Please output the entries below from the line that contains "match bs with" through the final line, reproduced exactly and alone.

(Collected data)
--- START ---

(* ===== verification/PlfsChunks.v ===== *)
(** * Building indexed directories: chunks, index blocks and separators

    What [SeqDirBuilder] keeps between two commits, in terms of chunks: a chunk is
    a finished data block with the room for its handle before it.  [commit_loop]
    is shown to give every chunk its handle and its index entry.  [IndexBlk] is
    the invariant of the index, meta index and root blocks under construction;
    [SepsT] is that of the separators while entries are still being added. *)
From stdpp Require Import sorting.
From S2P Require Import Prelude Coding Status Crc32c Filter SstBlock SstBlockProps PlfsFormat PlfsFormatLemmas PlfsLog PlfsLogLemmas.
From S2P Require Import PlfsBuilder PlfsReader PlfsBlocks PlfsReaderLemmas.

(** ** Index blocks under construction *)

Section IndexBlk.
Context `{Snappy}.

Definition IndexBlk (b : BlockBuilder) (es : list entry) : Prop :=
  Builds b es /\ compression_ (buf b) = kNoCompression /\ BlockBuilder.CurrentSizeEstimate b <= 8 + weight es.

Lemma weight_app a b : weight (a ++ b) = weight a + weight b.
Proof. induction a as [|[k v] a IH]; cbn [weight app]; [done|]. rewrite IH. lia. Qed.

Lemma IndexBlk_New : IndexBlk (BlockBuilder.New 1 true) [].
Proof. split; [apply New_Builds|]. split; [done|]. by vm_compute. Qed.

Lemma IndexBlk_Add b es k v :
  IndexBlk b es -> es = [] \/ sle (last_of [] es) k = true -> weight es + zlen k + zlen v + 28 < 2 ^ 31 ->
  exists b', BlockBuilder.Add k v b = Some b' /\ IndexBlk b' (es ++ [(k, v)]).
Proof.
  intros (HB & Hc & He) Ho Hs. destruct (Add_Builds b es k v HB) as (b' & E & HB' & _ & _ & _ & _ & He'); [by right|lia|].
  exists b'. split; [done|]. split; [done|]. split; [by rewrite (Add_compression _ _ _ _ E)|]. rewrite weight_app. cbn [weight]. lia.
Qed.

Lemma IndexBlk_Finish b es :
  IndexBlk b es -> weight es + 8 < 2 ^ 31 -> entries_ok es ->
  exists c b', BlockBuilder.Finish kNoCompression false b = Some (c, b') /\ BlockOk c es /\ zlen c <= 8 + weight es /\ bytes_ok c
    /\ IndexBlk (BlockBuilder.Reset b') [].
Proof.
  intros (HB & Hc & He) Hs Hok. destruct (Finish_Builds kNoCompression false b es HB ltac:(lia)) as (c & c' & b' & E & Hblk & Hz & Hf).
  destruct Hf as (_ & Hcon & Hst & _ & Hri & Ht & [[-> Hcomp]|(? & _)]); [|done].
  exists c, b'. split; [done|]. split; [done|]. split; [lia|]. split; [by eapply BlockOk_bytes|].
  destruct HB as (s & idx & [Hopen Hst0 _ _ _ _ _ _ _ Hi]).
  assert (Hs0 : 0 <= buffer_start_ (buf b') <= zlen (buffer_ (buf b'))).
  { rewrite Hst. apply (f_equal length) in Ht. rewrite !length_take in Ht. unfold zlen in *. lia. }
  split; [apply Reset_Builds; [done|lia]|]. split; [cbn; congruence|].
  unfold BlockBuilder.CurrentSizeEstimate, BlockBuilder.Reset, Buffer.Reset. cbn [buf finished_ restarts_ buffer_ buffer_start_ negb].
  change (zlen [0]) with 1. unfold zlen in *. rewrite length_take. cbn [weight]. lia.
Qed.

End IndexBlk.

(** ** Separators *)

Lemma separator_ok a b : bytes_ok a -> bytes_ok b -> bytes_ok (Comparator.FindShortestSeparator a b).
Proof.
  intros Ha Hb. unfold Comparator.FindShortestSeparator. repeat case_match; try done. apply bytes_ok_app. split; [by apply Forall_take|].
  constructor; [|constructor]. pose proof (Forall_lookup_1 _ _ _ _ Ha H). apply andb_true_iff in H1 as [H1%Z.ltb_lt _]. unfold byte_ok, in_width in *. lia.
Qed.

Lemma separator_size a b : zlen (Comparator.FindShortestSeparator a b) <= zlen a.
Proof.
  unfold Comparator.FindShortestSeparator. repeat case_match; try lia. apply lookup_lt_Some in H.
  unfold zlen. rewrite length_app, length_take. cbn. lia.
Qed.

Lemma successor_ok a : bytes_ok a -> bytes_ok (Comparator.FindShortSuccessor a).
Proof.
  induction 1 as [|b a Hb Ha IH]; cbn; [constructor|]. destruct (Z.eqb_spec b 255); cbn [negb]; repeat constructor; try done; unfold byte_ok, in_width in *; lia.
Qed.

Lemma successor_size a : zlen (Comparator.FindShortSuccessor a) <= zlen a.
Proof.
  induction a as [|b a IH]; cbn; [done|]. pose proof (zlen_nonneg a). destruct (negb (b =? 255)); rewrite !zlen_cons; change (zlen []) with 0; lia.
Qed.

Lemma successor_ne a : a <> [] -> Comparator.FindShortSuccessor a <> [].
Proof. destruct a as [|b a]; [done|]. cbn. by destruct (negb _). Qed.

(** [Seps] with the entries [tail] after the blocks. *)
Fixpoint SepsT (bs : list DataBlk) (tail : list entry) : Prop :=
  match bs with
  | [] => True
  | b :: bs =>
      Forall (fun e => sle e.1 (bk_sep b) = true) (bk_es b)
      /\ (bk_sep b = last_of [] (bk_es b) \/ Forall (fun e => slt (bk_sep b) e.1 = true) (table_entries bs ++ tail))
      /\ SepsT bs tail
  end.

Lemma table_entries_app a b : table_entries (a ++ b) = table_entries a ++ table_entries b.
Proof. unfold table_entries. by rewrite fmap_app, concat_app. Qed.

Lemma SepsT_nil bs : SepsT bs [] -> Seps bs.
Proof. induction bs as [|b bs IH]; cbn; [done|]. rewrite app_nil_r. intros (? & ? & ?). split_and!; auto. Qed.

(** One more entry. *)
Lemma SepsT_snoc bs tail k v :
  SepsT bs tail -> tail <> [] -> Forall (fun e => sle e.1 k = true) tail -> SepsT bs (tail ++ [(k, v)]).
Proof.
  intros HS Hne Hle. induction bs as [|b bs IH]; cbn in *; [done|]. destruct HS as (H1 & H2 & H3). split; [done|]. split; [|by apply IH].
  destruct H2 as [H2|H2]; [by left|right]. rewrite app_assoc. apply Forall_app. split; [done|]. constructor; [|constructor]. cbn.
  apply Forall_app in H2 as [_ H2]. destruct tail as [|e tail]; [done|]. apply Forall_cons in Hle as [He _]. apply Forall_cons in H2 as [H2 _]. by eapply slt_sle_trans.
Qed.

--- END ---

◆ Result below:
  match bs with
  | [] => True
  | b :: bs =>
      Forall (fun e => sle e.1 (bk_sep b) = true) (bk_es b)
      /\ (bk_sep b = last_of [] (bk_es b) \/ Forall (fun e => slt (bk_sep b) e.1 = true) (table_entries bs ++ tail))
      /\ SepsT bs tail
  end.

Lemma table_entries_app a b : table_entries (a ++ b) = table_entries a ++ table_entries b.
Proof. unfold table_entries. by rewrite fmap_app, concat_app. Qed.

Lemma SepsT_nil bs : SepsT bs [] -> Seps bs.
Proof. induction bs as [|b bs IH]; cbn; [done|]. rewrite app_nil_r. intros (? & ? & ?). split_and!; auto. Qed.

(** One more entry. *)
Lemma SepsT_snoc bs tail k v :
  SepsT bs tail -> tail <> [] -> Forall (fun e => sle e.1 k = true) tail -> SepsT bs (tail ++ [(k, v)]).
Proof.
  intros HS Hne Hle. induction bs as [|b bs IH]; cbn in *; [done|]. destruct HS as (H1 & H2 & H3). split; [done|]. split; [|by apply IH].
  destruct H2 as [H2|H2]; [by left|right]. rewrite app_assoc. apply Forall_app. split; [done|]. constructor; [|constructor]. cbn.
  apply Forall_app in H2 as [_ H2]. destruct tail as [|e tail]; [done|]. apply Forall_cons in Hle as [He _]. apply Forall_cons in H2 as [H2 _]. by eapply slt_sle_trans.
Qed.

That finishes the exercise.